Thursday, February 18, 2010

With Duka, B16 Scores Czech-Mate

It largely took a backseat in coverage to the Irish summit, but the Pope's Saturday appointment of a new archbishop of Prague bears noting... even if matters Czech don't rate too high on your radar.

Indeed, B16's selection of Dominik Duka OP (above) -- a 66 year-old Bohemian once barred from ministry and imprisoned under the country's fallen Communist regime -- continues what's essentially been the pontiff's universal model for his major picks worldwide: prelates already well-known in the public square with roots in the classroom, faithful in substance yet provocative only when necessary, savvy in the ways of politics and the media and able to forge solid ties across partisan and ideological lines... but all of it, again, never coming at the expense of the church's message.

Nearly five years into his reign, the sketch fits Benedict's "big four" in the Anglophone world -- the archbishops of Washington, Toronto, Westminster and New York -- as well as his picks for the other leading posts of Warsaw, Munich, Sao Paulo, and most recently, Brussels. Yet while the rest of the pack largely remain in their late 50s or early 60s, Duka's age -- like that of the freshly-named Belgian primate Andre-Joseph Leonard, who'll turn 70 in May -- is an ostensible move to avoid lengthy back-to-back tenures in the Czech capital.

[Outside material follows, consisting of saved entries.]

Lemma parseargs_agrees fuel : ∀ ts st h0 c sp ws p rs,
  here st ts → no_redir ts → (length ts < fuel)%nat →
  building h0 c sp ws p rs (sh_heap st) →
  agrees (parseargs fuel es (Some c) (length sp) (Some p) st) (r_items (length ws) ts)
    (args_done h0 c ws rs).
Proof.
  induction fuel as [|fuel IH]; intros ts st h0 c sp ws p rs Hh Hnr Hf Hb; [lia|]. cbn [parseargs].
  assert (length sp = length ws) as Hlen by (destruct Hb as (_ & _ & _ & Hw & _); by eapply Forall2_length).
  apply (agrees_peek [124; 41; 38; 59] _ _ _ st ts); [done|solve_symbols|].
  intros st1 Hh1 E1.
  assert (args_done h0 c ws rs (length sp, Some p) st1 ([], [], ts)) as Hstop.
  { split; [done|]. exists sp, p. split; [done|]. simpl. by rewrite E1, !app_nil_r. }
  destruct ts as [|t ts].
  { apply agrees_gettoken_end; [done|]. intros st2 q e Hh2 E2. eexists _, _. split; [done|].
    destruct Hstop as (_ & sp' & p' & ? & Hb'). split; [done|]. exists sp', p'. by rewrite E2. }
  destruct t as [w| | | | | | | |]; try done; try (eexists _, _; by split; [reflexivity|exact Hstop]).
  - apply (agrees_gettoken _ _ _ _ (TWord w) ts); [done|]. intros st2 q e Hh2 E2 Hw.
    cbn [fst snd code]. destruct (decide (97 = 0)); [done|]. destruct (decide (97 ≠ 97)); [done|].
    assert (sh_heap st2 = sh_heap st) as E by congruence.
    destruct Hb as (Hp & Hl & Hc & Hws & Hn & Hch). cbn [r_items].
    unfold bind at 1. rewrite (set_arg_exec st2 c sp q e) by (congruence || lia). cbn match.
    rewrite Hlen. destruct (decide (MAXARGS ≤ S (length ws))%nat) as [Hm|Hm]; [by eexists|].
    set (st3 := Shell (sh_buf st2) (<[c:=exec_cell (sp ++ [(q, e)])]> (sh_heap st2)) (sh_s st2)).
    assert (building h0 c (sp ++ [(q, e)]) (ws ++ [w]) p rs (sh_heap st3)) as Hb3.
    { split_and!; simpl; rewrite ?E.
      - by apply prefix_insert.
      - done.
      - apply list_lookup_insert_eq. by eapply lookup_lt_Some.
      - apply Forall2_app; [done|]. constructor; [by apply Hw|constructor].
      - rewrite length_app. simpl. lia.
      - by eapply chain_insert. }
    replace (S (length ws)) with (length (ws ++ [w])) by (rewrite length_app; simpl; lia).
    rewrite r_items_redirs. simpl in Hf.
    assert (agrees (parseredirs fuel es (Some p) st3) (r_redirs ts) (redirs_done c rs st3)) as Hr.
    { apply parseredirs_agrees; [done|lia|]. by destruct Hb3 as (_ & _ & _ & _ & _ & ?). }
    unfold bind. destruct (r_redirs ts) as [[rs' ts1]|] eqn:Er; simpl in Hr;
      [|destruct Hr as [err ->]; by exists err].
    destruct Hr as (r' & st4 & -> & Hh4 & Hpre & p' & -> & Hch').
    pose proof (building_redirs _ _ _ _ _ _ _ _ _ _ Hb3 Hpre Hch') as Hb4.
    specialize (IH ts1 st4 h0 c (sp ++ [(q, e)]) (ws ++ [w]) p' (rs ++ rs') Hh4 (r_redirs_stop _ _ _ Er)).
    assert (length (sp ++ [(q, e)]) = S (length ws)) as El by (rewrite length_app; simpl; lia).
    pose proof (r_redirs_length _ _ _ Er). simpl in Hb4.
    apply (IH ltac:(lia)) in Hb4 as IH'. clear IH.
    rewrite El, length_app, Nat.add_1_r in IH'. rewrite length_app, Nat.add_1_r. simpl.
    destruct (r_items (S (length ws)) ts1) as [[[args rs2] ts2]|]; simpl in *; [|done].
    destruct IH' as (x & st5 & -> & Hh5 & sp' & p5 & -> & Hb5). eexists _, _. split; [done|].
    split; [done|]. exists sp', p5. split; [done|]. simpl in *. by rewrite <- !app_assoc in Hb5.
  - apply (agrees_gettoken _ _ _ _ TOpen ts); [done|]. intros st2 q e Hh2 E2 Hw. by eexists.
Qed.

(** ** The recursive routines *)

Definition cmd_done (st : shell) (p : option nat) (st' : shell) (b : ast * list tok) : Prop :=
  here st' b.2 ∧ sh_heap st `prefix_of` sh_heap st' ∧
  ∃ i, p = Some i ∧ repr spans (sh_heap st') i b.1.

Lemma repr_lt h p a : repr spans h p a → (p < length h)%nat.
Proof. destruct a; simpl; intros; flatten; by eapply lookup_lt_Some. Qed.

Lemma parseback_agrees fuel : ∀ ts st0 st p a,
  (length ts < fuel)%nat → cmd_done st0 p st (a, ts) →
  agrees (parseback fuel es p st) (Some (r_back a ts)) (cmd_done st0).
Proof.
  induction fuel as [|fuel IH]; intros ts st0 st p a Hf (Hh & Hpre & i & -> & Hr); [lia|].
  cbn [parseback].
  apply (agrees_peek [38] _ _ _ st ts); [done|solve_symbols|].
  intros st1 Hh1 E1.
  assert (cmd_done st0 (Some i) st1 (a, ts)) as Hstop by (split_and!; [done|by rewrite E1|exists i; by rewrite E1]).
  destruct ts as [|[w| | | | | | | |] ts]; try (eexists _, _; by split; [reflexivity|exact Hstop]).
  apply (agrees_gettoken _ _ _ _ TAmp ts); [done|]. intros st2 q e Hh2 E2 _.
  cbn [r_back]. assert (sh_heap st2 = sh_heap st) as E by congruence.
  set (st3 := Shell (sh_buf st2) (sh_heap st2 ++ [Backcmd (Some i)]) (sh_s st2)).
  change (agrees (parseback fuel es (Some (length (sh_heap st2))) st3) (Some (r_back (ABack a) ts)) (cmd_done st0)).
  apply IH; [simpl in Hf; lia|]. split_and!; [done|simpl; rewrite E; by apply prefix_app_r|].
  eexists. split; [done|]. exists i. simpl. rewrite E. split_and!.
  - by rewrite list_lookup_middle.
  - by eapply repr_lt.
  - eapply repr_mono; [|done]. by apply prefix_app_r.
Qed.

Lemma r_back_length a ts : (length (r_back a ts).2 ≤ length ts)%nat.
Proof.
  destruct (r_back a ts) as [a' ts'] eqn:E. apply r_back_sound in E as (n & -> & _).
  simpl. rewrite length_app. lia.
Qed.
Lemma r_pipe_length fuel ts a ts' : r_pipe fuel ts = Some (a, ts') → (length ts' ≤ length ts)%nat.
Proof. intros (ts0 & -> & _)%r_sound. rewrite length_app. lia. Qed.
Lemma r_line_length fuel ts a ts' : r_line fuel ts = Some (a, ts') → (length ts' ≤ length ts)%nat.
Proof. intros (ts0 & -> & _)%r_sound. rewrite length_app. lia. Qed.
Lemma r_cmd_length fuel ts a ts' : r_cmd fuel ts = Some (a, ts') → (length ts' ≤ length ts)%nat.
Proof. intros (ts0 & -> & _)%r_sound. rewrite length_app. lia. Qed.

(** A command made of two that are in the heap. *)
Lemma new_pair st0 st1 st mk amk i j a b ts ts1 :
  (∀ P h p a b, repr P h p (amk a b) = ∃ l r, h !! p = Some (mk (Some l) (Some r)) ∧
     (l < p)%nat ∧ (r < p)%nat ∧ repr P h l a ∧ repr P h r b) →
  cmd_done st0 (Some i) st1 (a, ts1) → sh_heap st1 `prefix_of` sh_heap st →
  here st ts → repr spans (sh_heap st) j b →
  ∃ p st', new_cmd (mk (Some i) (Some j)) st = Ok (p, st') ∧ cmd_done st0 p st' (amk a b, ts).
Proof.
  intros Hmk (_ & Hpre & i' & [= <-] & Hi) Hpre1 Hh Hj.
  eexists _, _. split; [done|]. split_and!; [done| |].
  - simpl. etrans; [done|]. etrans; [done|]. by apply prefix_app_r.
  - eexists. split; [done|]. simpl. rewrite Hmk. exists i, j. split_and!.
    + by rewrite list_lookup_middle.
    + apply repr_lt in Hi. apply prefix_length in Hpre1. simpl in *. lia.
    + by eapply repr_lt.
    + eapply repr_mono; [|exact Hi]. etrans; [done|]. by apply prefix_app_r.
    + eapply repr_mono; [|done]. by apply prefix_app_r.
Qed.

Lemma cmd_done_refl st p a ts :
  here st ts → repr spans (sh_heap st) p a → cmd_done st (Some p) st (a, ts).
Proof. intros. split_and!; [done|done|by exists p]. Qed.
(* ===== verification/VmSpace.v ===== *)
(** * Address spaces: walkpgdir and mappages

    [aspace]: a page directory with its page tables and the entries they hold,
    by virtual page number.  [as_ok mem A]: the memory represents [A].  [vm]
    ties the free list, an address space and the pages [O] that belong to
    others: no page has two owners. *)

From S2P Require Import Prelude CString ProcData Sync Words Vm VmPages.
Local Open Scope Z_scope.

(** ** Entries *)
Lemma lor_low t f : t mod PGSIZE = 0 → 0 ≤ f < PGSIZE → Z.lor t f = t + f.
Proof.
  rewrite PGSIZE_eq. intros Ht Hf. rewrite <- Z.add_lor_land.
  enough (Z.land t f = 0) by lia. apply Z.bits_inj'. intros i Hi. rewrite Z.land_spec, Z.bits_0.
  destruct (decide (i < 12)) as [Hlt|Hge].
  - rewrite <- (Z.mod_pow2_bits_low t 12 i) by done. change (2 ^ 12) with 4096. by rewrite Ht, Z.bits_0.
  - rewrite <- (Z.mod_small f (2 ^ 12)) by (change (2 ^ 12) with 4096; lia).
    rewrite Z.mod_pow2_bits_high by lia. apply andb_false_r.
Qed.
Lemma land_P e : Z.land e PTE_P = e mod 2.
Proof. apply (land_low e 1). lia. Qed.

(** ** Address spaces *)
Record aspace := mkas { as_dir : Z; as_tabs : gmap Z Z; as_map : gmap Z Z }.
Definition set_as_map (m : gmap Z Z) (A : aspace) : aspace := mkas (as_dir A) (as_tabs A) m.
Definition frames (A : aspace) : list Z := as_dir A :: (map_to_list (as_tabs A)).*2.

(** The words of the directory and of the [i]-th table. *)
Definition pde_of (A : aspace) (i : Z) : Z :=
  match as_tabs A !! i with Some t => t + 7 | None => 0 end.
Definition pt_of (A : aspace) (i j : Z) : Z := default 0 (as_map A !! (1024 * i + j)).
(** The pointer to the entry of page [n], or null. *)
Definition pte_ptr (A : aspace) (n : Z) : Z :=
  match as_tabs A !! (n / 1024) with Some t => kp t + 4 * (n mod 1024) | None => 0 end.
(** The map after the entry of [n] is set to [w]. *)
Definition set_entry (n w : Z) (m : gmap Z Z) : gmap Z Z :=
  if decide (w = 0) then delete n m else <[n := w]> m.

Now 77, Prague's retiring archbishop, Cardinal Miloslav Vlk, took office in 1990, just as Leonard will be installed next month to succeed Cardinal Godfried Danneels, who had led the Brussels church since 1979 before his retirement last month.

The Prague appointment came five months after the Pope's weekend visit to the Czech Republic, during which Benedict pondered the country's turn toward secularism as Vlk took to the airwaves to berate himself for, in his mind, accomplishing little as archbishop. Beyond the religious environment, two elusive goals the cardinal passes to his successor are an agreement for the restoration of church property seized by the Communists and still in the possession of the state, and a concordat governing relations between the government and the Holy See -- an agreement which the Czech Republic is reportedly the lone European entity to lack.

Professed into the Order of Preachers a year before his 1970 ordination, Duka is but the second religious to number among this pontificate's major appointees; the other is the 59 year-old archbishop of Rio de Janiero, Cistertian Orani Tempesta, who was named to the Brazilian post last year. What's more, just weeks after the Pope devoted an entire General Audience to recalling the community's founder, the archbishop-elect is also the second Dominican to be given a major assignment in recent months; in June, Benedict tapped his lead American protege, the Bronx-born Gus di Noia, to become an archbishop and #2 of the Vatican's Congregation for Divine Worship and the Discipline of the Sacraments -- one of the current Curia's most sensitive top slots.

While Prague, Rio and the other archdioceses noted above are traditionally headed by cardinals, such is the backlog in the college -- and Benedict's own custom -- that the new occupants will almost certainly not be elevated until after their predecessors reach their 80th birthdays, at which point the retirees lose their voting rights in a conclave.

Said to enjoy "warm ties" with both current Czech President Vaclav Klaus and his predecessor, Vaclav Havel, Duka's installation in St Vitus' Cathedral -- one of the contested properties still held by the state -- has been scheduled for 10 April.